Briefly, I quoted J. Baumgarten's article title that used "Qumran Law" just to 
show how simple it is to write "law" instead of "halakhah" in the Qumran 
context. Compare: practice, praxis, observance, serek, legal rulings, and so 
on, among available words. The 4QHalakhah text was, I think, named by Milik, 
not Baumgarten, who merely retained the title, not to cause title confusion. 

Larry Schiffman wrote on page 5 of the article cited by Jim Davila on
http://qumranica.blogspot.com 
about some of the reasons the term is a problem when used for Qumran. 
Then: "Accordingly, with due apologies for the problems in 
using this word, we find little choice but to continue to make use of it."

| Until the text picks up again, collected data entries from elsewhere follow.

Lemma old_sample_over : state_over (latent_vars self) (old_sample_of self).
Proof.
  split; [apply iterkeys_dict_map|]. intros k x qz Hx Hqz.
  unfold old_sample_of in Hx. rewrite dict_get_map, Hqz in Hx.
  injection Hx as <-. by eapply read_row_has_shape, dict_get_elem_of.
Qed.

Lemma normal_sample_has_shape sh eps : has_shape sh (normal_sample sh eps).
Proof.
  split; [done|]. unfold tensor_wf. simpl. by rewrite length_fmap, length_seq.
Qed.

Lemma old_r_sample_over :
  state_over (latent_vars self) (old_r_sample_of self rng).
Proof.
  split; [apply iterkeys_dict_map|]. intros k x qz Hx Hqz.
  unfold old_r_sample_of in Hx. rewrite dict_get_map, Hqz in Hx.
  injection Hx as <-. apply normal_sample_has_shape.
Qed.

Lemma old_sample_loop :
  for_each (iteritems (latent_vars self))
    (fun '(z, qz) d =>
       x ← tf_gather (params qz) (Z.max (t self - 1) 0);
       Some (dict_set z x d))
    [] = Some (old_sample_of self).
Proof.
  apply (for_each_dict_set
           (fun _ qz => tf_gather (params qz) (Z.max (t self - 1) 0))
           (fun _ qz => read_row self qz) (latent_vars self) []).
  - apply Hwf.
  - intros k qz Hin. unfold tf_gather. rewrite decide_True by lia.
    by apply (read_row_has_shape k).
Qed.

Lemma old_r_sample_loop :
  foldl (fun d '(z, qz) =>
           let event_shape := get_event_shape qz in
           dict_set z (normal_sample event_shape (normal_draw rng z)) d)
    [] (iteritems (latent_vars self))
  = old_r_sample_of self rng.
Proof.
  apply (foldl_dict_set
           (fun z qz => normal_sample (event_shape qz) (normal_draw rng z))
           (latent_vars self) []).
  apply Hwf.
Qed.
End update_closed.

(** X1: every pass of the loop of [build_update] integrates from the old
    point: as soon as the loop runs at all, its result is one leapfrog step
    from [(old_sample, old_r_sample)], whatever the number of passes. *)
Lemma simulate_is_one_step n old old_r h lj q :
  simulate (S n) old old_r h lj q = leapfrog old old_r h lj.
Proof.
  revert q. induction n as [|n IH]; intros q.
  - simpl. by destruct (leapfrog old old_r h lj).
  - change (simulate (S (S n)) old old_r h lj q)
      with (new' ← leapfrog old old_r h lj; simulate (S n) old old_r h lj new').
    destruct (leapfrog old old_r h lj) as [p|] eqn:E; [|done].
    change (simulate (S n) old old_r h lj p = Some p). by rewrite IH.
Qed.

Lemma simulate_closed n old old_r h lj p q :
  leapfrog old old_r h lj = Some p →
  simulate n old old_r h lj q = Some (match n with O => q | S _ => p end).
Proof.
  intros Hleap. revert q. induction n as [|n IH]; intros q; simpl; [done|].
  rewrite Hleap. simpl. rewrite IH. by destruct n.
Qed.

Little choice? If a historian cannot be prepared to choose words carefully, 
that's a problem. In fact, in Larry's previous sentence he himself 
used "Jewish law"--exactly the sort of language he then declares unavailable. 
And the problem involves anachronism for halakhah and for conceptions of 
Sadducees. In this case, I suggest, this anachronism matters. When someone 
says "Islamic law" we know it involves religious and civil law; no problem; no 
need for apologies, or for remembering that we don't really mean a term. "Law" 
is easy to use; it costs nothing; it avoids the problem of speaking of 
halakhah concerning people who rejected halakhah.